Islanda. Elfi in protesta

elfi (3)Ognuno protesta con quello che può e con le motivazioni che più stanno a cuore.
Alla causa ambientalista in particolare, oltre alle basi comuni su scala mondiale, ogni area del mondo e anche ogni singolo individuo aggiunge la protezione di qualcosa che fa parte del proprio vissuto e del proprio passato. E del proprio presente, ovviamente.
Partendo da questo assunto, aggiungendo la considerazione che ‘altrove le cose importanti sono altre’, non sarà difficile capire come mai in Islanda si protesta – in maniera serissima – anche per proteggere gli elfi.

A circa 10 minuti della capitale Islandese Reykjavík c’è un posto chiamato Gálgahraun lava field (come ogni parola islandese, si pronuncia meglio di come si scrive).
Qui, da giorni, un gruppo di ambientalisti si accampa tra le rocce vulcaniche, l’erba e i rovi di questo paesaggio decisamente spettacolare, per protestare contro il progetto di costruzone di una strada che rischia di rovinarlo in maniera irreversibile.
Secondo il progetto, gestito dalla Road and Coastal Administration e finanziato dalla municipalità di Garðabær, l’area verrebbe divisa in quattro sezioni per veicolare il traffico e facilitare i flussi dalla penisola di Álftanes dove, oltre al rustico del presidente Islandese, vi è un borgo di 2.600 anime.

lava-field-eldhraun_psIl gruppo di protesta, gli Hraunavinir, o “Friends of the Lava,” ritengono che i benefici di questa strada sarebbero azzerati dai danni causati al paesaggio e alla costa. Ragnhildur Jónsdóttir, una dei portavoce della protesta, sottolinea che verrebbe inoltre compromesso l’habitat di alcune specie di uccelli e della flora locale.

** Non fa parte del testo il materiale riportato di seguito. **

Lemma truthy_is_str_false (v : val) (s : string) :
  truthy v = false -> s <> "" -> is_str v s = false.
Proof.
  intros Hv Hs. apply is_str_false. intros ->.
  apply truthy_VStr in Hs. congruence.
Qed.

(** X20.  [from] fills in what a Multikey may omit.  On a key without
    [type] and without [publicKeyJwk] it is [from] on the key with the type
    ['Multikey']; on a Multikey without [@context] it is [from] on the key
    with the fixed context. *)
Theorem from_fills_in_type_and_context (m : gmap string val) :
  (truthy (VObj m !!! "type") = false -> truthy (VObj m !!! "publicKeyJwk") = false ->
   from (VObj m) = from (VObj (<["type" := VStr "Multikey"]> m)))
  /\ (m !! "type" = Some (VStr "Multikey") -> truthy (VObj m !!! "@context") = false ->
      from (VObj m) = from (VObj (<["@context" := VStr MULTIKEY_CONTEXT_V1_URL]> m))).
Proof.
  split.
  - intros Hty Hjwk. unfold from, from_body. cbv beta zeta. cbn [spread].
    rewrite (truthy_is_str_false _ "Multikey" Hty) by done.
    rewrite Hjwk, !Hty. cbn [negb]. cbv iota.
    rewrite !insert_VObj.
    assert (Htype : VObj (<["type" := VStr "Multikey"]> m) !!! "type" = VStr "Multikey")
      by (by rewrite get_VObj, lookup_insert_eq).
    rewrite !Htype.
    cbn [is_str String.eqb Ascii.eqb Bool.eqb negb truthy andb]. reflexivity.
  - intros Hty Hctx. by apply from_body_Multikey_no_context.
Qed.

Lemma importKeyPair_no_material (fs : gmap string val) :
  fs !! "publicKey" = None -> fs !! "publicKeyJwk" = None ->
  fs !! "publicKeyMultibase" = None ->
  importKeyPair (VObj fs)
  = Throw (Error "Key pair must have publicKeyJwk or publicKeyMultibase.").
Proof.
  intros Hpk Hjwk Hmb. unfold importKeyPair. rewrite !get_VObj, Hpk, Hjwk, Hmb.
  reflexivity.
Qed.

Lemma createKeyPairInterface_no_material (fs : gmap string val) (modulusLength : val) :
  fs !! "publicKey" = None -> fs !! "publicKeyJwk" = None ->
  fs !! "publicKeyMultibase" = None ->
  _createKeyPairInterface (VObj fs) modulusLength
  = Throw (Error "Key pair must have publicKeyJwk or publicKeyMultibase.").
Proof.
  intros Hpk Hjwk Hmb. unfold _createKeyPairInterface.
  rewrite get_VObj, Hpk. cbn [default get val_lookup_total lookup_total truthy negb andb
                               instanceof_CryptoKey].
  rewrite importKeyPair_no_material by done. reflexivity.
Qed.

(** X21.  [from] rejects a Multikey when its [@context] is set to
    something other than the fixed URL or an array containing it (a
    [TypeError]), and when its context is fine or absent but it carries
    neither [publicKey], nor [publicKeyJwk], nor [publicKeyMultibase] (an
    [Error]).  Both happen before any engine call when the derivation of
    the [id] is quiet, as it is whenever no [id] is derived and whenever the
    controller and the multibase text are primitive values; in every case
    the call fails. *)
Theorem from_rejects_before_any_engine_call (m : gmap string val) :
  m !! "type" = Some (VStr "Multikey") ->
  (truthy (VObj m !!! "@context") = true -> ~ context_ok (VObj m !!! "@context") ->
   (quiet_id (VObj m) ->
    from (VObj m)
    = Throw (TypeError (quoted "key" ++ " must be a Multikey with context "
                          ++ quoted MULTIKEY_CONTEXT_V1_URL ++ ".")))
   /\ forall E : Engine, exists e, run E (from (VObj m)) = Err e)
  /\ (context_ok (VObj m !!! "@context") \/ truthy (VObj m !!! "@context") = false ->
      m !! "publicKey" = None -> m !! "publicKeyJwk" = None ->
      m !! "publicKeyMultibase" = None ->
      (quiet_id (VObj m) ->
       from (VObj m)
       = Throw (Error "Key pair must have publicKeyJwk or publicKeyMultibase."))
      /\ forall E : Engine, exists e, run E (from (VObj m)) = Err e)
  /\ (truthy (VObj m !!! "controller") && negb (truthy (VObj m !!! "id")) = false
      \/ primitive (VObj m !!! "controller")
         /\ primitive (VObj m !!! "publicKeyMultibase") ->
      quiet_id (VObj m)).
Proof.
  intros Hty. split; [| split].
  - intros Hctx Hbad.
    assert (Hreject : forall fs' : gmap string val,
              (forall k, k <> "id" -> fs' !! k = m !! k) ->
              _assertMultikey (VObj fs')
              = Err (TypeError (quoted "key" ++ " must be a Multikey with context "
                                  ++ quoted MULTIKEY_CONTEXT_V1_URL ++ "."))).
    { intros fs' Hsame. unfold _assertMultikey.
      rewrite !get_VObj, !Hsame, Hty by done.
      cbn [default is_str String.eqb Ascii.eqb Bool.eqb negb truthy typeof andb].
      rewrite get_VObj in Hbad.
      apply (not_iff_compat (context_test _)) in Hbad.
      apply not_true_is_false in Hbad. rewrite Hbad. reflexivity. }
    split.
    + intros Hquiet. apply quiet_id_Resolve in Hquiet as (derived & Hquiet).
      unfold from. rewrite from_body_Multikey, Hquiet by done.
      cbn [mbind async_mbind async_bind].
      destruct (with_derived_id_Resolve _ _ Hquiet) as (fs' & -> & Hsame).
      by rewrite Hreject.
    + intros E. unfold from. rewrite from_body_Multikey by done.
      rewrite run_bind.
      destruct (run E (with_derived_id (VObj m))) as [derived | e] eqn:Hrun;
        ok_step; [| by eexists].
      destruct (with_derived_id_run _ _ _ Hrun) as (fs' & -> & Hsame).
      rewrite run_bind, run_lift, Hreject by done. by eexists.
  - intros Hctx Hpk Hjwk Hmb.
    assert (Hfails : forall fs' : gmap string val,
              (forall k, k <> "id" -> k <> "@context" -> fs' !! k = m !! k) ->
              _createKeyPairInterface (VObj fs') VUndef
              = Throw (Error "Key pair must have publicKeyJwk or publicKeyMultibase.")).
    { intros fs' Hsame.
      apply createKeyPairInterface_no_material; by rewrite Hsame. }
    assert (Hfrom : forall m' : gmap string val,
              m' !! "type" = Some (VStr "Multikey") ->
              context_ok (VObj m' !!! "@context") ->
              (forall k, k <> "@context" -> m' !! k = m !! k) ->
              (quiet_id (VObj m) ->
               from (VObj m')
               = Throw (Error "Key pair must have publicKeyJwk or publicKeyMultibase."))
              /\ forall E : Engine, exists e, run E (from (VObj m')) = Err e).
    { intros m' Hty' Hok Hsame'.
      assert (Hctx' : truthy (VObj m' !!! "@context") = true).
      { destruct Hok as [-> | (xs & -> & _)]; reflexivity. }
      assert (Hvalid : forall fs' : gmap string val,
                (forall k, k <> "id" -> fs' !! k = m' !! k) ->
                _assertMultikey (VObj fs') = Ok ()).
      { intros fs' Hsame. apply assertMultikey_context_ok; [by rewrite Hsame |].
        by rewrite get_VObj, Hsame, <- get_VObj. }
      split.
      - intros Hquiet. apply (quiet_id_ext m m') in Hquiet; [| exact Hsame'].
        apply quiet_id_Resolve in Hquiet as (derived & Hquiet).
        unfold from. rewrite from_body_Multikey, Hquiet by done.
        cbn [mbind async_mbind async_bind].
        destruct (with_derived_id_Resolve _ _ Hquiet) as (fs' & -> & Hsame).
        rewrite Hvalid by done. cbn [lift mbind async_mbind async_bind].
        apply Hfails. intros k ? ?. by rewrite Hsame, Hsame'.
      - intros E. unfold from. rewrite from_body_Multikey by done.
        rewrite run_bind.
        destruct (run E (with_derived_id (VObj m'))) as [derived | e] eqn:Hrun;
          ok_step; [| by eexists].
        destruct (with_derived_id_run _ _ _ Hrun) as (fs' & -> & Hsame).
        rewrite run_bind, run_lift, Hvalid by done. ok_step.
        rewrite Hfails; [by eexists |].
        intros k ? ?. by rewrite Hsame, Hsame'. }
    destruct Hctx as [Hok | Hnone].
    + by apply Hfrom.
    + unfold from. rewrite from_body_Multikey_no_context by done.
      apply Hfrom.
      * by rewrite lookup_insert_ne.
      * left. by rewrite get_VObj, lookup_insert_eq.
      * intros k ?. by rewrite lookup_insert_ne.
  - intros [Hnone | [Hc Hp]]; [by left | by apply quiet_id_primitive].
Qed.

(** X22.  [from] never succeeds on a key that has a [type] other than
    ['Multikey'] and no [publicKeyJwk], even if the key has a
    [publicKeyMultibase]: the conversion by [toMultikey] does not carry the
    multibase text over, so the call fails in [toMultikey] or, after it, for
    want of public key material.  Without a secret JWK it throws that
    [Error] before any engine call. *)
Theorem from_typed_without_jwk_fails (E : Engine) (key : val) :
  let multikey := spread key in
  truthy (multikey !!! "type") = true ->
  multikey !!! "type" <> VStr "Multikey" ->
  truthy (multikey !!! "publicKeyJwk") = false ->
  run E (from key)
  = match run E (toMultikey multikey) with
    | Ok _ => Err (Error "Key pair must have publicKeyJwk or publicKeyMultibase.")
    | Err e => Err e
    end
  /\ (truthy (multikey !!! "secretKeyJwk") || truthy (multikey !!! "privateKeyJwk") = false ->
      from key = Throw (Error "Key pair must have publicKeyJwk or publicKeyMultibase.")).
Proof.
  intros multikey Hty Hnot Hjwk.
  assert (Hfrom : from key
                  = (multikey' ← toMultikey multikey;
                     _createKeyPairInterface multikey' VUndef)).
  { unfold from, from_body. cbv beta zeta. fold multikey.
    apply is_str_false in Hnot. rewrite Hnot, Hjwk, Hty. reflexivity. }
  rewrite Hfrom. split.
  - rewrite run_bind.
    destruct (run E (toMultikey multikey)) as [mk | e] eqn:Hmk; [| reflexivity].
    ok_step.
    apply toMultikey_halves in Hmk as (public & secret & -> & Hpublic & _).
    rewrite Hjwk, bool_decide_is_Some in Hpublic.
    destruct public as [half |]; [discriminate |].
    rewrite createKeyPairInterface_no_material; [reflexivity | | |];
      rewrite with_halves_lookup; cbn [String.eqb Ascii.eqb Bool.eqb andb];
      rewrite ?bool_decide_is_Some, ?andb_false_r; by apply envelope_lookup_None.
  - intros Hsecret. unfold toMultikey.
    destruct (spread_VObj key) as (fs & Hfs). subst multikey. rewrite Hfs in *.
    replace (negb (truthy (VObj fs)) || negb (String.eqb (typeof (VObj fs)) "object"))
      with false by reflexivity.
    pose proof (toMultikey_base (VObj fs)) as Hbase. cbv zeta in Hbase |- *.
    rewrite Hbase, Hjwk, Hsecret. clear Hbase.
    cbn [mbind async_mbind async_bind].
    apply createKeyPairInterface_no_material; by apply envelope_lookup_None.
Qed.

Ora, sin qui, sembra una ‘normale’ protesta contro il gigante del progresso (o del regresso, a seconda dei punti di vista), probabilmente destinata ad essere una battaglia persa almeno mediaticamente, sotto i colpi delle definizioni di terroristi-comunisti-untori di peste bubbonica-black clock-no global e tutta una serie di altre parole che in Italia si usano senza conoscerne il significato.

MA….
1 – non siamo in Italia ma in Islanda
2 – l’altro elemento ‘forte’ delle motivazioni della protesta sono gli elfi.

Non sono pochi gli Islandesi che credono che in quest’area (come in diverse aree di questo paese) vivano elfi e altre specie non umane, e temono le nefaste conseguenze della distruzione del loro ambiente. Jónsdóttir, che per altro gestisce un ‘giardino di elfi’ nelle vicinanze (o huldufolk [hidden people]), asserisce che alcune formazioni di rocce più antiche sono senza dubbio ‘Chiese di elfi’. Queste sono collegate attraverso dei giochi di luce ad altre chiese analoghe e pare che se una viene distrutta per cause non naturali o comunque non necessarie, potrebbero accadere Gálgahraun (cose molto brutte).

Per quanto possa sembrare estremo (e per alcuni risibile [ma non per me]) quanto temuto da Jónsdóttir, l’argomento degli elfi non è così assurdo in Islanda, dove un’indagine di pochi anni fa attesta che oltre il 50% della popolazione crede nella loro esistenza.
Se si considera che la stessa parola inglese Elf, anticamente alfar , secondo alcuni studiosi (come Jaqueline Simpson, professoressa all’Università di Chichester, Centro di studi sul Folklore del Sussex), apparve per la prima volta con i poemi Vichinghi nel 1000 AC, si capisce quanto questi esseri siano radicati nella cultura locale.
E sono sopravvissuti a tutti i tentativi della storia di farli sparire.
Sono sopravvissuto alle demonizzazioni ecclesiastiche, le stesse che hanno portato a farci credede che Satana appaia come un caprone, guarda caso animale sacro per il folklore del Nord Europa.
Sono sopravvissuti alla spinta razionalistica della nuova religione, quella della produzione, del denaro, del consumo e del progresso. Insomma, la religione che nega gli elfi per costruire le strade.

Anche le persone più ‘razionali’, parola della quale a me stessa sfugge l’esatto significato, libere di non credere agli elfi, di certo capiranno la paura di perdere parte della propria identità (custodita dai luoghi), solo per costruire una strada.
E daranno più facilmente adito a quanto aggiunge Jónsdóttir:
“Se fosse solo una vecchia matta che parla dei suoi amici immaginari, non avrebbe importanza e tutti ci rideremmo su. Ma se persone per migliaia di anni parlano della stessa cosa, questa cosa va oltre la follia di una vecchia. E diventa parte di una nazione’.